George Harrison
George may have been known as 'the quiet one' in poptastic trio The Beatles, but with 58 years of devoted mediative life behind him, the other side held no fears when he died last year. We tracked him down to see what the afterlife is like for one fourth of the fab four.
How did it feel to be reunited with John Lennon after more than 20 years?
George Harrison
Ah, you see I knew you'd ask me this, and I could ask you the same question. John didn't make it. You know that line in Imagine where he sings 'Imagine there's no Heaven'? Well God's real big on ironic punishment, so he didn't let him in.
He didn't go to Hell either, in fact Lennon was reincarnated as some krill, and told to do better in this lifetime. He still doesn't know there's a loving God and a heaven at the end of it all. But then krill aren't particularly bright, generally.

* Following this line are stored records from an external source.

(** The value of a result, for evaluating examples. *)
Definition result {A} (d : A) (m : res A) : A :=
  match m with Ok a => a | Err _ => d end.

(** [ASSERT (b)] of lib/debug.h. *)
Definition ASSERT (b : bool) : res unit := if b then Ok tt else Err EAssert.

(** The value behind a pointer or at an array index, or a fault. *)
Definition deref {A} (o : option A) : res A :=
  match o with Some a => Ok a | None => Err EFault end.

Lemma bind_ok {A B} (m : res A) (f : A → res B) (b : B) :
  m ≫= f = Ok b ↔ ∃ a, m = Ok a ∧ f a = Ok b.
Proof. destruct m; cbn; naive_solver. Qed.

Lemma ok_bind {A B} (a : A) (f : A → res B) : (Ok a ≫= f) = f a.
Proof. done. Qed.

Lemma ASSERT_ok b u : ASSERT b = Ok u ↔ b = true.
Proof. destruct u, b; cbn; naive_solver. Qed.

Lemma deref_ok {A} (o : option A) a : deref o = Ok a ↔ o = Some a.
Proof. destruct o; cbn; naive_solver. Qed.

(** Total correctness of a sequence of calls: [m] returns, and what it
    returns lets the rest return a result in [Q]. *)
Lemma bind_total {A B} (m : res A) (f : A → res B) (P : A → Prop) (Q : B → Prop) :
  (∃ a, m = Ok a ∧ P a) → (∀ a, P a → ∃ b, f a = Ok b ∧ Q b) →
  ∃ b, m ≫= f = Ok b ∧ Q b.
Proof. intros (a & -> & Ha) Hf. apply Hf, Ha. Qed.

(** [inv_res] takes a hypothesis [... = Ok _] apart, one call at a time. *)
Ltac inv_res :=
  repeat match goal with
  | H : Ok _ = Ok _ |- _ => injection H as H; subst
  | H : Err _ = Ok _ |- _ => discriminate H
  | H : mret _ = Ok _ |- _ => injection H as H; subst
  | H : ASSERT _ = Ok _ |- _ => apply ASSERT_ok in H
  | H : deref _ = Ok _ |- _ => apply deref_ok in H
  | H : mbind _ _ = Ok _ |- _ =>
      let a := fresh "a" in let Ha := fresh "Hres" in
      apply bind_ok in H as (a & Ha & H)
  end.

(** ** Loops

    [loop n body s] is [for (;;) body] from loop state [s]: [body] returns
    [inl s'] to go round again and [inr r] to leave with [r].  [n] bounds
    the number of iterations. *)

Fixpoint loop {S R} (n : nat) (body : S → res (S + R)) (s : S) : res R :=
  match n with
  | O => Err EFuel
  | Datatypes.S n' =>
      r ← body s;
      match r with inl s' => loop n' body s' | inr r => Ok r end
  end.

(** Total correctness of a loop: an invariant [I k s] that bounds the number
    of remaining iterations by [k], and a postcondition [Q]; any fuel above
    the bound of the initial state is enough. *)
Lemma loop_total {S R} (I : nat → S → Prop) (Q : R → Prop)
    (body : S → res (S + R)) :
  (∀ k s, I k s → ∃ r, body s = Ok r ∧
     match r with inl s' => ∃ k', (k' < k)%nat ∧ I k' s' | inr x => Q x end) →
  ∀ n k s, I k s → (k < n)%nat → ∃ r, loop n body s = Ok r ∧ Q r.
Proof.
  intros Hbody n. induction n as [|n IH]; intros k s HI Hn; [lia|].
  destruct (Hbody k s HI) as (r & Hr & Hpost). cbn. rewrite Hr. cbn.
  destruct r as [s'|x]; [|eauto].
  destruct Hpost as (k' & Hk & HI'). apply (IH k'); [done|lia].
Qed.

Lemma loop_ok {S R} (I : nat → S → Prop) (x : R) (body : S → res (S + R)) :
  (∀ k s, I k s → ∃ r, body s = Ok r ∧
     match r with inl s' => ∃ k', (k' < k)%nat ∧ I k' s' | inr y => y = x end) →
  ∀ n k s, I k s → (k < n)%nat → loop n body s = Ok x.
Proof.
  intros Hbody n k s HI Hn.
  destruct (loop_total I (λ y, y = x) body Hbody n k s HI Hn) as (r & -> & ->). done.
Qed.

(** The bounded loop [for (i = lo; i < lo + n; i++) body] with a state. *)
Fixpoint for_up {S} (n : nat) (lo : Z) (body : Z → S → res S) (s : S) : res S :=
  match n with
  | O => Ok s
  | Datatypes.S n' => s' ← body lo s; for_up n' (lo + 1) body s'
  end.

(** An indexed invariant [I i s], true before iteration [i]. *)
Lemma for_up_total {S} (I : Z → S → Prop) (body : Z → S → res S) n lo s :
  (∀ i s, lo ≤ i < lo + Z.of_nat n → I i s →
     ∃ s', body i s = Ok s' ∧ I (i + 1) s') →
  I lo s →
  ∃ s', for_up n lo body s = Ok s' ∧ I (lo + Z.of_nat n) s'.
Proof.
  revert lo s. induction n as [|n IH]; intros lo s Hbody HI.
  { exists s. split; [done|]. by replace (lo + Z.of_nat 0) with lo by lia. }
  destruct (Hbody lo s) as (s1 & H1 & HI1); [lia|done|].
  destruct (IH (lo + 1) s1) as (s' & Hs' & HI'); [|done|].
  { intros i s0 Hi HI0. apply Hbody; [lia|done]. }
  exists s'. cbn. rewrite H1. cbn. split; [done|].
  by replace (lo + Z.of_nat (Datatypes.S n)) with (lo + 1 + Z.of_nat n) by lia.
Qed.

Lemma for_up_S {A} n i (body : Z → A → res A) s : for_up (Datatypes.S n) i body s = (s' ← body i s; for_up n (i + 1) body s').
Proof. done. Qed.

Lemma for_up_inv {S} (P : S → Prop) (body : Z → S → res S) n : ∀ lo s s',
  (∀ i s s', lo ≤ i < lo + Z.of_nat n → P s → body i s = Ok s' → P s') → P s → for_up n lo body s = Ok s' → P s'.
Proof.
  induction n as [|n IH]; intros lo s s' Hb Hs E; [by injection E as <-|]. cbn in E. apply bind_ok in E as (s1 & E1 & E2).
  apply (IH (lo + 1) s1 s'); [|by apply (Hb lo s s1); [lia|..]|done]. intros i t t' Hi. apply Hb. lia.
Qed.

(** The same loop with a way out of the middle of it: the body returns
    [inl s'] to continue and [inr r] for a [return] or [break] with [r]. *)
Fixpoint for_ret {S R} (n : nat) (lo : Z) (body : Z → S → res (S + R)) (s : S)
    : res (S + R) :=
  match n with
  | O => Ok (inl s)
  | Datatypes.S n' =>
      r ← body lo s;
      match r with inl s' => for_ret n' (lo + 1) body s' | inr x => Ok (inr x) end
  end.

Lemma for_ret_S {A R} n i (body : Z → A → res (A + R)) s :
  for_ret (Datatypes.S n) i body s = (r ← body i s; match r with inl s' => for_ret n (i + 1) body s' | inr x => Ok (inr x) end).
Proof. done. Qed.

Lemma for_ret_total {S R} (I : Z → S → Prop) (Q : R → Prop)
    (body : Z → S → res (S + R)) n lo s :
  (∀ i s, lo ≤ i < lo + Z.of_nat n → I i s →
     ∃ r, body i s = Ok r ∧
       match r with inl s' => I (i + 1) s' | inr x => Q x end) →
  I lo s →
  ∃ r, for_ret n lo body s = Ok r ∧
    match r with inl s' => I (lo + Z.of_nat n) s' | inr x => Q x end.
Proof.
  revert lo s. induction n as [|n IH]; intros lo s Hbody HI.
  { eexists. split; [done|]. by replace (lo + Z.of_nat 0) with lo by lia. }
  destruct (Hbody lo s) as (r & H1 & HI1); [lia|done|]. cbn. rewrite H1. cbn.
  destruct r as [s1|x]; [|by eexists].
  destruct (IH (lo + 1) s1) as (r & Hr & HQ); [|done|].
  { intros i s0 Hi HI0. apply Hbody; [lia|done]. }
  exists r. split; [done|].
  by replace (lo + Z.of_nat (Datatypes.S n)) with (lo + 1 + Z.of_nat n) by lia.
Qed.

(** The same for a body that may end in an error: the loop ends as the turn
    that leaves it does. *)
Lemma for_ret_stops {S R} (I : Z → S → Prop) (Q : res R → Prop) (body : Z → S → res (S + R)) n lo s :
  (∀ i s, lo ≤ i < lo + Z.of_nat n → I i s →
     (∃ s', body i s = Ok (inl s') ∧ I (i + 1) s') ∨ ∃ x, Q x ∧ body i s = (y ← x; Ok (inr y))) →
  I lo s →
  (∃ s', for_ret n lo body s = Ok (inl s') ∧ I (lo + Z.of_nat n) s') ∨
  ∃ x, Q x ∧ for_ret n lo body s = (y ← x; Ok (inr y)).
Proof.
  revert lo s. induction n as [|n IH]; intros lo s Hbody HI.
  { left. exists s. split; [done|]. by rewrite Z.add_0_r. }
  cbn [for_ret]. destruct (Hbody lo s ltac:(lia) HI) as [(s1 & -> & HI1)|(x & HQ & ->)].
  - rewrite ok_bind. replace (lo + Z.of_nat (Datatypes.S n)) with (lo + 1 + Z.of_nat n) by lia.
    apply IH; [|done]. intros i s0 Hi HI0. apply Hbody; [lia|done].
  - right. exists x. split; [done|]. by destruct x.
Qed.

(** ** Code that may stop

    [ends m Q]: [m] does not run out of fuel, and what it returns, if it
    returns, satisfies [Q].  It is the form of the theorems about code that
    terminates on every input but may stop in one of the ways of [err]. *)

Definition ends {A} (m : res A) (Q : A → Prop) : Prop :=
  match m with Ok a => Q a | Err e => e ≠ EFuel end.

Lemma ends_ok {A} (a : A) (Q : A → Prop) : Q a → ends (Ok a) Q.
Proof. done. Qed.

Lemma ends_mono {A} (m : res A) (P Q : A → Prop) :
  ends m P → (∀ a, P a → Q a) → ends m Q.
Proof. destruct m; cbn; auto. Qed.

Lemma ends_bind {A B} (m : res A) (f : A → res B) (Q : B → Prop) :
  ends m (λ a, ends (f a) Q) → ends (m ≫= f) Q.
Proof. by destruct m. Qed.

Lemma ends_ASSERT b (Q : unit → Prop) : (b = true → Q tt) → ends (ASSERT b) Q.
Proof. destruct b; cbn; auto. Qed.

Lemma ends_deref {A} (o : option A) (Q : A → Prop) :
  (∀ a, o = Some a → Q a) → ends (deref o) Q.
Proof. destruct o; cbn; auto. Qed.

Lemma ends_loop {S R} (I : nat → S → Prop) (Q : R → Prop) (body : S → res (S + R)) :
  (∀ k s, I k s → ends (body s) (λ r,
     match r with inl s' => ∃ k', (k' < k)%nat ∧ I k' s' | inr x => Q x end)) →
  ∀ n k s, I k s → (k < n)%nat → ends (loop n body s) Q.
Proof.
  intros Hbody n. induction n as [|n IH]; intros k s HI Hn; [lia|].
  cbn. specialize (Hbody k s HI). destruct (body s) as [[s'|x]|e]; cbn in *; [|done..].
  destruct Hbody as (k' & Hk & HI'). apply (IH k'); [done|lia].
Qed.

Lemma ends_for_up {S} (P : S → Prop) (body : Z → S → res S) n lo s :
  (∀ i s, P s → ends (body i s) P) → P s → ends (for_up n lo body s) P.
Proof.
  intros Hb. revert lo s. induction n as [|n IH]; intros lo s Hs; [done|]. cbn.
  apply ends_bind. eapply ends_mono; [by apply Hb|]. intros s' Hs'. by apply IH.
Qed.

(** ** Lists *)

Lemma last_app_cons {A} (d : A) xs y ys :
  List.last (xs ++ y :: ys) d = List.last (y :: ys) d.
Proof.
  induction xs as [|x xs IH]; [done|].
  cbn [app]. rewrite <- IH. destruct xs; done.
Qed.

Lemma list_filter_all {A} (P : A → Prop) `{∀ x, Decision (P x)} (l : list A) :
  (∀ x, x ∈ l → P x) → filter P l = l.
Proof.
  induction l as [|x l IH]; intros Hl; [done|].
  rewrite filter_cons_True by (apply Hl, elem_of_cons; auto).
  f_equal. apply IH. intros y Hy. apply Hl, elem_of_cons. auto.
Qed.

Lemma list_filter_none {A} (P : A → Prop) `{∀ x, Decision (P x)} (l : list A) :
  (∀ x, x ∈ l → ¬ P x) → filter P l = [].
Proof.
  induction l as [|x l IH]; intros Hl; [done|].
  rewrite filter_cons_False by (apply Hl, elem_of_cons; auto).
  apply IH. intros y Hy. apply Hl, elem_of_cons. auto.
Qed.

Lemma list_filter_iff' {A} (P Q : A → Prop) `{∀ x, Decision (P x)} `{∀ x, Decision (Q x)}
    (l : list A) : (∀ x, x ∈ l → P x ↔ Q x) → filter P l = filter Q l.
Proof.
  induction l as [|x l IH]; intros Hl; [done|].
  assert (P x ↔ Q x) as Hx by (apply Hl, elem_of_cons; auto).
  assert (filter P l = filter Q l) as E by (apply IH; intros y Hy; apply Hl, elem_of_cons; auto).
  rewrite !filter_cons, E. repeat case_decide; tauto.
Qed.

(** ** Byte buffers

    A buffer is the list of its bytes.  [mem_copy dst dofs src sofs n] is
    [memcpy (dst + dofs, src + sofs, n)] and faults when one of the ranges
    is not inside its buffer. *)

Definition at_ (l : list Z) (k : Z) : Z := l !!! Z.to_nat k.

(** Little-endian numbers of 16 and 32 bits. *)
Definition half (l : list Z) (k : Z) : Z := at_ l k + 256 * at_ l (k + 1).
Definition word32 (l : list Z) (k : Z) : Z := half l k + 65536 * half l (k + 2).

Definition mem_copy (dst : list Z) (dofs : Z) (src : list Z) (sofs n : Z) : res (list Z) :=
  if (0 <=? dofs) && (0 <=? sofs) && (0 <=? n) && (dofs + n <=? Z.of_nat (length dst))
     && (sofs + n <=? Z.of_nat (length src))
  then Ok (list_inserts (Z.to_nat dofs) (take (Z.to_nat n) (drop (Z.to_nat sofs) src)) dst)
  else Err EFault.

Lemma mem_copy_spec dst dofs src sofs n :
  0 ≤ dofs → 0 ≤ sofs → 0 ≤ n → dofs + n ≤ Z.of_nat (length dst) →
  sofs + n ≤ Z.of_nat (length src) →
  ∃ d, mem_copy dst dofs src sofs n = Ok d ∧ length d = length dst ∧
    ∀ k, 0 ≤ k < Z.of_nat (length dst) →
      at_ d k = if (dofs <=? k) && (k <? dofs + n) then at_ src (sofs + (k - dofs)) else at_ dst k.
Proof.
  intros H1 H2 H3 H4 H5. unfold mem_copy.
  replace (_ && _) with true by (rewrite !(proj2 (Z.leb_le _ _)) by lia; done).
  eexists. split; [done|]. split; [by rewrite length_inserts|]. intros k Hk. unfold at_.
  rewrite !list_lookup_total_alt. f_equal.
  destruct (Z.leb_spec dofs k), (Z.ltb_spec k (dofs + n)); cbn [andb].
  - rewrite list_lookup_inserts by (rewrite ?length_take, ?length_drop; lia).
    rewrite lookup_take_lt, lookup_drop by lia. do 2 f_equal. lia.
  - by rewrite list_lookup_inserts_ge by (rewrite length_take, length_drop; lia).
  - by rewrite list_lookup_inserts_lt by lia.
  - by rewrite list_lookup_inserts_lt by lia.
Qed.

Lemma list_inserts_alt {A} i (k l : list A) : (i + length k ≤ length l)%nat → list_inserts i k l = take i l ++ k ++ drop (i + length k) l.
Proof.
  intros H. apply list_eq. intros j. destruct (decide (j < i)%nat).
  { by rewrite list_lookup_inserts_lt, lookup_app_l, lookup_take_lt by (rewrite ?length_take; lia). }
  rewrite (lookup_app_r (take i l)), length_take, Nat.min_l by (rewrite ?length_take; lia). destruct (decide (j - i < length k)%nat).
  - rewrite lookup_app_l by done. rewrite list_lookup_inserts by lia. done.
  - rewrite list_lookup_inserts_ge, lookup_app_r, lookup_drop by lia. f_equal. lia.
Qed.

In life you were attracted to Eastern mysticism, and elements of Hindu and Buddist theology, having been brought up with a core set of Christian beliefs. Have your religious views changed at all since your passing?
They haven't changed so much as not remaining the same. Not so much as during my lifetime on earth anyway.
You see there are positive and negative forces all around us, love and hate, good and evil, and all I did was to embrace that which I saw in any form of spirituality and try to live my own life in that way to the best of my ability. Oh and sitars, lots of sitar playing helps.
Ultimately I've realized now that none of it is wrong if you have lived the vision. All religion, all spirituality is a wonderful thing. Except Atheism and Islam.
Is there anything you haven't been able to take with you from earthly life that you really miss?
I'm really the wrong person to be asking, because I never valued my terrestrial possessions perhaps as much as some people anyway. We are all beings on another level, and now things like the physical ability to play a guitar are even less relevent.
Maybe the one thing I do actually miss is 'The Family Ness'. You see, animated childrens TV shows are one of the very few things that are banned from Heaven, and that programme was my favourite. When I close my eyes I can still hear Elspeth and Angus blowing on their thistle-whistles in the distance.
Regrets, you must've had a few?
Yes, but then again, too few to mention. (laughs)
I would give some advice to those who have yet to pass over to this side: Just because someone claims to be the finest cancer specialist in the world doesn't mean that you can trust them when they say 'Your throat's all better now, Mr. Harrison'. And don't ever let knife-wielding fans into your house. In fact, come to think of it, I wonder if they were the same person...
I suppose that in some ways I do regret not writing more of the material for the Beatles, but then again maybe if I had we wouldn't have been so successful. I mean, 'While my guitar gently weeps' doesn't compare to all those classic Lennon-McCartney compositions, does it? Ob-La-Di Ob-la-Da - fantastic stuff.
Many liken the experience of dying to an intense narcotic high. You took your fair share of drugs during your time upon the non-celestial plains, so how does it compare?
Wow! We're all just points on a graph, you know, we're all just speckles on a bigger, wider egg. Experience is real, it's what you make it.
In a way it was very similar to a positive LSD trip, except that it's less of an exact science. Chemicals always work in the same way, but when God plays a part, there's more flexiblity. For example the life that flashed before my eyes wasn't mine but Harry Secombe's. They got a bit mixed up, you see. And I was quite surprised when Richard Nixon came to take me by the hand - turns out it should've been Krishna.
Everything was explained afterwards. But I was cool with it. Anyone can make mistakes. We're all human. Or spirit.